Roads and bus lanes are meant for buses to travel on and for pedestrian to cross when it is safe to do so. A pedestrian is supposed to spend the minimum possible time on the road. The bus stand at Suva is a very busy road. It is not a place where one should stand and conduct a conversation which the deceased was doing. He could easily have gone into the bus his son was driving or stood off the road. By standing on the bus lane, he had ignored some very basic rules of his own safety and which should be obvious to anyone who took reasonable care of his own safety. In that way he contributed to the mishap.
I am of the view that his contribution to the accident can reasonably be placed at 50 percent.
OWNERSHIP:
The defendant says it is not the owner of the vehicle but City Transport Limited is. At the Land Transport Office, the vehicle AY 192 is registered in the name of City Transport Limited. The claim in the present proceedings is under the common law not under the Land Transport Act.
Section 49(1) of the Land Transport Act makes registration of the vehicles by the owners compulsory. For the purposes of the Land Transport Act, the word owner is defined in Section 2. Section 2 commences with the word “In this Act unless the context otherwise requires” and then it sets out definitions of various words including the word “owner” and it sets out who for purposes of the Act and can be considered owners. ‘Owner’ has been given an extended meaning in the Act. The owner for the purposes of the Act includes “a person in lawful possession”. However we are concerned with the concept of owner under the common law.
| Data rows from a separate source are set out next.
Definition terminal_outcome_message_keys : list string :=
  ["refund_resource_not_available"; "refund_status_not_actionable"; "refund_duplicate_relation_unconfirmed";
   "api_key_resource_not_available"; "api_key_status_not_actionable"; "subscription_resource_not_available";
   "subscription_status_not_actionable"; "entitlement_target_unsupported"; "entitlement_target_noop"].

Definition validate_predicate_shape (r : TerminalOutcomeRule) : res unit :=
  let? _ :=
    match predicate r with
    | ObservationStatusIn =>
        raise ValueError "observation-status rule requires only match_values"
          when is_nil (match_values r) || truthy_opt (observation_field r) || truthy_opt (admission_path r) ;;
        Ok tt
    | ResourceStatusNotAllowed =>
        raise ValueError "resource-status rule requires the status field"
          when (observation_field r !=? Some "status") || truthy_opt (admission_path r) ;;
        Ok tt
    | ObservationFieldFalsy =>
        raise ValueError "field-falsy rule requires one observation field"
          when negb (truthy_opt (observation_field r)) || truthy_opt (admission_path r) ;;
        Ok tt
    | AdmissionNotInObservation | AdmissionEqualsObservation =>
        raise ValueError "admission comparison requires both field paths"
          when negb (truthy_opt (observation_field r)) || negb (truthy_opt (admission_path r)) ;;
        Ok tt
    end in
  raise ValueError "resource-not-available must not invent a business source"
    when (terminal_class r ==? ResourceNotAvailable) && require_business_source r ;;
  Ok tt.

Definition len_between (lo hi : Z) (s : string) : bool := (lo <=? py_len s) && (py_len s <=? hi).

Definition validate_rule (r : TerminalOutcomeRule) : res unit :=
  raise ValidationError "terminal outcome field"
    when negb (len_between 1 100 (outcome_code r) && len_between 1 64 (rule_obligation_id r)
               && len_between 1 100 (recommended_next_step r)
               && (customer_message_key r in? terminal_outcome_message_keys)) ;;
  validate_predicate_shape r.

Record ActionSpec := {
  action_type : ActionType;
  issue_type : string;
  admission_required_fields : list string;
  obligations : list EvidenceObligationSpec;
  proposal_action : string;
  proposal_schema_name : string;
  proposal_schema : ProposalSchema;
  policy_capability : string;
  runtime_effect_capability : string;
  proposal_fields : list ProposalFieldBinding;
  terminal_outcomes : list TerminalOutcomeRule;
  clarification_fields : list string;
  error_codes : ActionErrorCodes;
}.
(** ** Lemmas *)
Lemma present_sources_iff s n :
  n ∈ present_sources s <->
  (n = "proposal" /\ is_Some (s_proposal s)) \/ (n = "decision" /\ is_Some (s_decision s)) \/
  (n = "business_action" /\ is_Some (s_business_action s)) \/ (n = "withdrawal" /\ is_Some (s_withdrawal s)) \/
  (n = "runtime_job" /\ is_Some (s_runtime_job s)) \/
  (n = "transition_event" /\ is_Some (af_transition_event_type (s_approval s))).
Proof.
  unfold present_sources. rewrite list_elem_of_omap. split.
  - intros ([m b] & Hin & E). cbn in E. destruct b; [|done]. injection E as ->.
    repeat (apply elem_of_cons in Hin as [[= -> Hb]|Hin]; [symmetry in Hb; apply isSome_true in Hb; tauto|]).
    by apply not_elem_of_nil in Hin.
  - intros Hn. repeat destruct Hn as [[-> Hn]|Hn]; try (destruct Hn as [-> Hn]); apply isSome_true in Hn.
    all: match goal with |- exists x, _ /\ _ = Some ?n => exists (n, true) end; split; [rewrite Hn; list_member|done].
Qed.
Record validated (s : ConversationActionSources) : Prop := {
  va_status : af_status (s_approval s) ∈ _APPROVAL_STATUSES;
  va_run : is_Some (af_run_id (s_approval s));
  va_versions : 1 <= af_business_version (s_approval s) /\ 1 <= af_status_version (s_approval s);
  va_withdrawal : is_Some (s_withdrawal s) -> af_status (s_approval s) = "withdrawn";
  va_resolved : af_status (s_approval s) ∈ _TERMINAL_WITHOUT_EFFECT -> action_status_in s unresolved_statuses = false;
  va_action : forall b, s_business_action s = Some b ->
    bf_approval_id b = Some (af_id (s_approval s)) /\ bf_tenant_id b = af_tenant_id (s_approval s) /\
    bf_customer_id b = af_customer_id (s_approval s) /\ bf_action_type b = af_action_type (s_approval s) /\
    bf_resource_id b = Some (af_resource_id (s_approval s)) /\ bf_resource_version b = Some (af_business_version (s_approval s));
  va_evidence : _validate_lifecycle_evidence s = Ok tt;
}.
Lemma validate_sources_ok s : _validate_sources s = Ok tt -> validated s.
Proof.
  unfold _validate_sources. intros Hv.
  apply raise_if_ok in Hv as [G1 Hv]. apply raise_if_ok in Hv as [_ Hv]. apply raise_if_ok in Hv as [_ Hv].
  apply raise_if_ok in Hv as [_ Hv]. apply raise_if_ok in Hv as [_ Hv]. apply raise_if_ok in Hv as [G2 Hv].
  apply raise_if_ok in Hv as [_ Hv]. apply raise_if_ok in Hv as [_ Hv]. apply raise_if_ok in Hv as [G3 Hv].
  apply raise_if_ok in Hv as [G4 Hv]. apply raise_if_ok in Hv as [_ Hv]. apply raise_if_ok in Hv as [_ Hv].
  rewrite !orb_false_iff in G1. destruct G1 as [[[[[[A1 A2] A3] A4] A5] A6] A7]. split; [..|done].
  - apply negb_false_iff in A1. by rewrite mem_true in A1.
  - by apply isNone_false.
  - rewrite Z.ltb_ge in A5, A6. done.
  - intros Hw. apply isSome_true in Hw. rewrite Hw in G3. cbn in G3. by rewrite neqb_false in G3.
  - intros Ht. rewrite (proj2 (mem_true _ _) Ht) in G4. exact G4.
  - intros b Hb. rewrite Hb in G2. rewrite !orb_false_iff, !neqb_false in G2. destruct_and?. split_and!; done.
Qed.
Record evidenced (s : ConversationActionSources) (c : _LifecycleEvidenceContract) : Prop := {
  ev_required : forall n, n ∈ required_sources c -> n ∈ present_sources s;
  ev_forbidden : forall n, n ∈ forbidden_sources c -> n ∉ present_sources s;
  ev_decision : forall d, s_decision s = Some d -> df_decision d ∈ allowed_decisions c /\ is_Some (df_canonical_event_id d);
  ev_status : validate_status_evidence s = Ok tt;
}.
Lemma evidence_ok s :
  validated s -> exists c, table_get (af_status (s_approval s)) _LIFECYCLE_EVIDENCE = Some c /\ evidenced s c.
Proof.
  intros [_ _ _ _ _ _ He]. unfold _validate_lifecycle_evidence in He.
  destruct (table_get (af_status (s_approval s)) _LIFECYCLE_EVIDENCE) as [c|]; [|done]. exists c. split; [done|].
  apply raise_if_ok in He as [G1 He]. apply raise_if_ok in He as [G2 He]. apply raise_if_ok in He as [_ He].
  apply orb_false_iff in G1 as [G0 G1]. split.
  - intros n Hn. rewrite existsb_false_iff in G0. specialize (G0 n Hn). cbn in G0. apply negb_false_iff in G0. by rewrite mem_true in G0.
  - intros n Hn. rewrite existsb_false_iff in G1. specialize (G1 n Hn). cbn in G1. by rewrite mem_false in G1.
  - intros d Hd. rewrite Hd in G2. rewrite !orb_false_iff in G2. destruct G2 as [[_ G2] G3]. apply negb_false_iff in G2.
    rewrite mem_true in G2. split; [done|]. by apply isNone_false.
  - done.
Qed.
(* ===== verification/Obligations.v ===== *)
(** * The evidence-obligation ledger (agent/obligations.py)

    Before a proposal is assembled the runtime rebuilds, from the
    observations of the current run, which evidence obligations of the action
    are met.  This file models the whole module: scopes, freshness,
    hard failures, terminal business outcomes, resource and knowledge
    obligations, and the decision [evaluate_action_obligations] takes.

    An observation is a Python dictionary; every access that may raise in the
    source ([int], a missing key, [.get] on a value that is no dictionary, an
    unhashable set member, a Pydantic pattern) raises here. *)
From Stdlib Require Import Ascii.
From S2P Require Import Prelude PyValue Sha256 CanonicalJson ActionSpecs.
Local Open Scope string_scope.
Local Open Scope list_scope.
Local Open Scope Z_scope.

(** ** Data *)
Inductive ObligationStatus :=
| Pending | ReadQualified | Satisfied | Stale | Conflicted | Failed | Terminal.
Inductive LedgerNextState :=
| CollectReads | Synthesize | AssembleCandidate | Clarify | SafeStop | ExplainTerminal.

#[export] Instance ObligationStatus_eq_dec : EqDecision ObligationStatus.
Proof. solve_decision. Defined.
#[export] Instance LedgerNextState_eq_dec : EqDecision LedgerNextState.
Proof. solve_decision. Defined.

(** contracts/action_preconditions.py: [ActionAdmissionV2], the fields the
    ledger, the assembler and the validator read. *)
Inductive AdmissionStatus := AdmNone | AdmMissing | AdmAdmitted | AdmMismatch.
#[export] Instance AdmissionStatus_eq_dec : EqDecision AdmissionStatus.
Proof. solve_decision. Defined.

Record ActionAdmissionV2 := mk_admission {
  adm_status : AdmissionStatus;
  adm_action_type : option ActionType;
  missing_fields : list string;
  extracted_arguments : pydict;
  request_reason : option string;
  adm_tenant_id : string;
  adm_customer_id : string;
  adm_scope_hash : string;
  clarification_question : option string;
}.

(** [ActionAdmissionV2.validate_status_shape], after the [scope_hash] pattern. *)
Definition validate_status_shape (a : ActionAdmissionV2) : res ActionAdmissionV2 :=
  raise ValidationError "scope_hash" when negb (is_sha256_hex (adm_scope_hash a)) ;;
  match adm_status a with
  | AdmNone =>
      raise ValueError "none admission forbids action fields"
        when isSome (adm_action_type a) || negb (is_nil (missing_fields a)) ;; Ok a
  | AdmMissing =>
      raise ValueError "missing admission requires action and missing fields"
        when isNone (adm_action_type a) || is_nil (missing_fields a) ;; Ok a
  | AdmAdmitted =>
      raise ValueError "admitted admission requires complete action fields"
        when isNone (adm_action_type a) || negb (is_nil (missing_fields a)) ;; Ok a
  | AdmMismatch =>
      raise ValueError "mismatch admission requires a safe clarification"
        when isNone (clarification_question a) ;; Ok a
  end.

Record ContextCitationBinding := mk_citation {
  citation_binding_id : string;
  provider_attempt_id : string;
  cit_evidence_id : string;
  cit_document_id : string;
  cit_chunk_id : string;
  cit_content_hash : string;
  cit_locator_hash : string;
}.

Record ObligationBinding := mk_binding {
  tool_name : string;
  invocation_id : string;
  observation_id : string;
  observation_content_hash : string;
  bind_resource_id : option string;
  bind_resource_version : option string;
  bind_tenant_id : string;
  bind_customer_id : string;
  bind_scope_hash : string;
  freshness_status : string;
  fresh_until : option datetime;
  source_ids : list string;
  evidence_ids : list string;
  citation_binding_ids : list string;
}.

Record TerminalBusinessOutcome := mk_outcome {
  out_action_type : ActionType;
  out_terminal_class : TerminalOutcomeClass;
  out_outcome_code : string;
  out_obligation_id : string;
  out_resource_ref : option string;
  observed_facts : pydict;
  out_binding : ObligationBinding;
  out_message_key : string;
  out_next_step : string;
  outcome_hash : string;
}.

Record ObligationEntry := mk_entry {
  ent_obligation_id : string;
  ent_kind : ObligationKind;
  ent_status : ObligationStatus;
  ent_capabilities : list string;
  ent_binding : option ObligationBinding;
  ent_terminal_outcome : option TerminalBusinessOutcome;
  ent_reason_code : string;
}.

Record ActionObligationLedger := mk_ledger {
  led_action_type : ActionType;
  led_run_id : string;
  led_tenant_id : string;
  led_customer_id : string;
  led_scope_hash : string;
  led_obligations : list ObligationEntry;
  unsatisfied_capabilities : list string;
  next_state : LedgerNextState;
  led_reason_code : string;
  led_terminal_outcome : option TerminalBusinessOutcome;
}.

Definition all_reads_qualified (l : ActionObligationLedger) : bool :=
  forallb (fun e => ent_status e in? [Satisfied; ReadQualified]) (led_obligations l).
Definition all_obligations_satisfied (l : ActionObligationLedger) : bool :=
  forallb (fun e => ent_status e ==? Satisfied) (led_obligations l).

Definition qualified_knowledge_evidence_ids (l : ActionObligationLedger) : list string :=
  sorted_set (concat (map (fun e =>
    if (ent_kind e ==? Knowledge) && (ent_status e in? [ReadQualified; Satisfied])
    then match ent_binding e with Some b => evidence_ids b | None => [] end
    else []) (led_obligations l))).

(** An entry without binding. *)
Definition plain_entry (o : EvidenceObligationSpec) (k : ObligationKind) (s : ObligationStatus) (reason : string)
    : ObligationEntry :=
  mk_entry (obligation_id o) k s (capabilities o) None None reason.

(** ** Helpers *)
(** [text.replace(c, by)] for a one-character [c]. *)
Fixpoint replace_by (a : ascii) (by_ s : string) : string :=
  match s with
  | EmptyString => ""
  | String x s => (if decide (x = a) then by_ else String x "") +:+ replace_by a by_ s
  end.

Section obligations.
Context `{PyRuntime}.

(** [json.dumps(payload, sort_keys=True, separators=(",", ":"),
    ensure_ascii=False, default=str)]: tuples are arrays, timestamps their
    [str]. *)
Fixpoint json_default_str (v : pyval) : CanonicalValue :=
  match v with
  | PyNone => CNull
  | PyBool b => CBool b
  | PyInt z => CInt z
  | PyStr s => CStr s
  | PyTime _ => CStr (py_str v)
  | PyList l | PyTuple l => CList (map json_default_str l)
  | PyDict d => CObj (map (fun kv => (kv.1, json_default_str kv.2)) d)
  end.

Definition _canonical_hash (payload : pydict) : res string :=
  let text := String.string_of_list_ascii (dumps (json_default_str (PyDict payload))) in
  raise ValueError "surrogates not allowed" when negb (encodes_utf8 text) ;;
  Ok (sha256_hex text).

Fixpoint nested (current : pyval) (path : list string) : option pyval :=
  match path with
  | [] => Some current
  | part :: path =>
      match current with
      | PyDict d => match dget part d with Some v => nested v path | None => None end
      | _ => None
      end
  end.
(** [None] is the source's [(False, None)]. *)
Definition _nested_value (payload : pydict) (path : string) : option pyval :=
  nested (PyDict payload) (split_on "."%char path).

(** A naive value becomes UTC; only the instant matters to the callers. *)
Definition _parse_time (v : pyval) : option datetime :=
  let aware d := if is_naive d then mk_datetime (wall d) (Some 0) else d in
  match v with
  | PyTime t => Some (aware t)
  | PyStr s => aware <$> fromisoformat (replace_by "Z"%char "+00:00" s)
  | _ => None
  end.

Definition _version_key (v : pyval) : list Z :=
  match digit_groups None (py_str v) with [] => [0] | l => l end.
The unchallenged evidence in the present case is that City Transport Limited and George Transport Limited are sister companies which use the same set of buses including the bus subject of present proceedings AY 192. The bus had the words George Transport painted on its side and that is how the witnesses identified it. There is no denial that George Transport Limited was using the bus at the material time for its purposes. There is no denial that the driver was employed by it. These facts would be within the peculiar knowledge of the defendant. The defendant’s witness who is a director of George Transport did not deny this. The arrangement to use vehicles interchangeably only confirms that George Transport was using the bus for its purposes and profit. One does not necessarily have to be the registered owner of a vehicle with the Transport Office before liability can be sheeted home. I am of the view that had City Transport Limited been made a defendant instead of George Transport Limited, City would have turned around and said that the bus was used by George Transport Limited for its purposes and not in the interests of City.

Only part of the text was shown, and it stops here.